Basics of Sexuality
I. What
is Sexuality?

Sexuality involves more than just having sex or engaging in sexual activities. Your sexuality affects the shape of your body, the way you see yourself in the mirror, and the way your body feels when you touch it. Sexuality is about the person you feel you are as a man or a woman, about your sexual orientation and identity. It is about your body and the way you dress, move, speak, and act or feel about other people. These are all parts of who you are as a person, from birth until you die, throughout the duration of your life. Everyone has his or her own way of being or feeling sexual. In fact, many teens choose to wait until they are adults before they are ready to be in a sexual relationship. You are a sexual person just the same. Our sexuality is a natural and healthy part of the person that we are, and many people in our society try to hide this fact from us. Society's attempts to ignore sexuality can lead to much confusion during puberty and after. People must be open to the fact that sexuality is an inescapable part of our everyday lives and cannot be ignored.

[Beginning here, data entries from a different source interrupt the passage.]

(** Two last approvals of a manual credit that are made at the same time, whoever makes
    them, credit the amount twice: both read the request before either writes it, both
    writes return a row that is not executed yet, and both executions run. The second
    approver also replaces the first. *)
Theorem concurrent_approvals_credit_twice (cfg : approval_config) (envA envB : exec_env)
    (id a b roA roB u c : string) (amount : Z) (r : ApprovalRequest) (d : approval_db) :
  ap_requests d !! id = Some r → row_ok r → last_approval cfg envA r a → last_approval cfg envB r b →
  payable (ar_payload r) u c amount d → balances_wf (sget d) →
  ∃ l, let '(d', ts) := schedule l (d, [approveRequest cfg envA id a roA; approveRequest cfg envB id b roB]) in
    ts = replicate 2 (tret (true, "Request fully approved and executed where applicable")) ∧
    sget d' = credited u c amount (ex_ref envB) (credited u c amount (ex_ref envA) (sget d)) ∧
    ∃ r', ap_requests d' !! id = Some r' ∧ ar_status r' = ApApproved ∧ ar_approved_by r' = ar_approved_by r ++ [b].
Proof.
  intros Hr Hok HA HB Hpay Hwf. pose proof (same_request_refl r) as Hrr.
  set (rA := fully_approved envA a r r). assert (same_request r rA) as HrA by done.
  set (rB := fully_approved envB b r rA). pose proof (la_not_executed _ _ _ _ HA) as Hex.
  set (d1 := set_requests (<[id := rA]> (ap_requests d)) d).
  set (d2 := set_requests (<[id := rB]> (ap_requests d1)) d1).
  destruct (final_run cfg envA id a r r rB d2 u c amount HA Hrr Hok Hex
    (payable_requests _ _ _ _ _ _ (payable_requests _ _ _ _ _ _ Hpay)) Hwf (lookup_insert_eq _ _ _)
    (fully_approved_self _ _ _ _ _ HB HrA Hok)) as (r3 & Hs3 & Hap3 & Hst3 & _ & Hex3 & Hrun3).
  set (d3 := set_requests (<[id := r3]> (ap_requests d2)) (sput (credited u c amount (ex_ref envA) (sget d2)) d2)) in *.
  assert (ar_requested_by r3 ∉ ar_approved_by r3) as Hself3.
  { destruct Hs3 as (_ & _ & -> & _). rewrite Hap3. exact (fully_approved_self _ _ _ _ _ HB HrA Hok). }
  assert (payable (ar_payload r) u c amount d3) as Hpay3.
  { apply payable_requests, payable_balances, payable_requests, payable_requests, Hpay. }
  assert (balances_wf (sget d3)) as Hwf3.
  { apply credited_wf; [done|]. pose proof (credit_amount_pos _ _ (py_amount _ _ _ _ _ Hpay)). lia. }
  destruct (final_run cfg envB id b r rA r3 d3 u c amount HB HrA Hok Hex Hpay3 Hwf3
    (lookup_insert_eq _ _ _) Hself3) as (r4 & _ & Hap4 & Hst4 & _ & _ & Hrun4).
  destruct (schedule_both _ _ _ _ _ _ _ Hrun3 Hrun4) as [l Hl].
  fold rA in Hl. fold rB in Hl.
  exists ([(0%nat, false); (1%nat, false); (0%nat, false); (1%nat, false)] ++ l).
  rewrite schedule_app, (two_writes cfg envA envB id a b roA roB r d Hr Hok HA HB). fold rA. fold rB.
  fold d1. fold d2. rewrite Hl. split; [done|]. split; [by simpl|]. exists r4. split; [by simpl; rewrite lookup_insert_eq|].
  rewrite Hst4, Hap4, Hst3, Hap3. done.
Qed.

II. Choosing to be Sexual with Another Person
We all have to decide when and if we want to touch another person in a sexual way, or express sexual interest in someone. If you decide to be sexual with another person, determine what your limits are and communicate those limits with your partner before you actually begin to be sexual with them. Sex can be hard to talk about, but open communication about sexuality will prevent potential misunderstandings and future problems. Remember that you have the right to stop sexual activity at any time if you feel you have reached your limits. If you can talk about sexuality, you will be able to learn how to make choices that are right for you! There are many ways of touching another person's body that feel good. But there are ways that you do not want to be touched and ways that you may not want to touch someone else. Being open with your partner about what you do and do not like will help develop your relationship into one that is full of trust, understanding, and pleasure.
III. Let's Talk about Sex
Communicating sexual thoughts and feelings to your partner, friends, etc., is a very important part of your sexuality. There are many things to realize when talking about sex, and knowing about them can help ease the tension and discomfort some people feel when discussing sex. Some key things to remember are:- Know your own ideals, body, and feelings. Take responsibility for yourself and what you choose to do.
- Practice what you want to say with friends or in front of a mirror. This will help build your self-confidence and make it easier to say exactly what you want
- Be clear about your beliefs and goals.
- Be a good communicator. Listen to the other person and try to understand their view of things. Try to solve problems effectively, with positive feedback and suggestions.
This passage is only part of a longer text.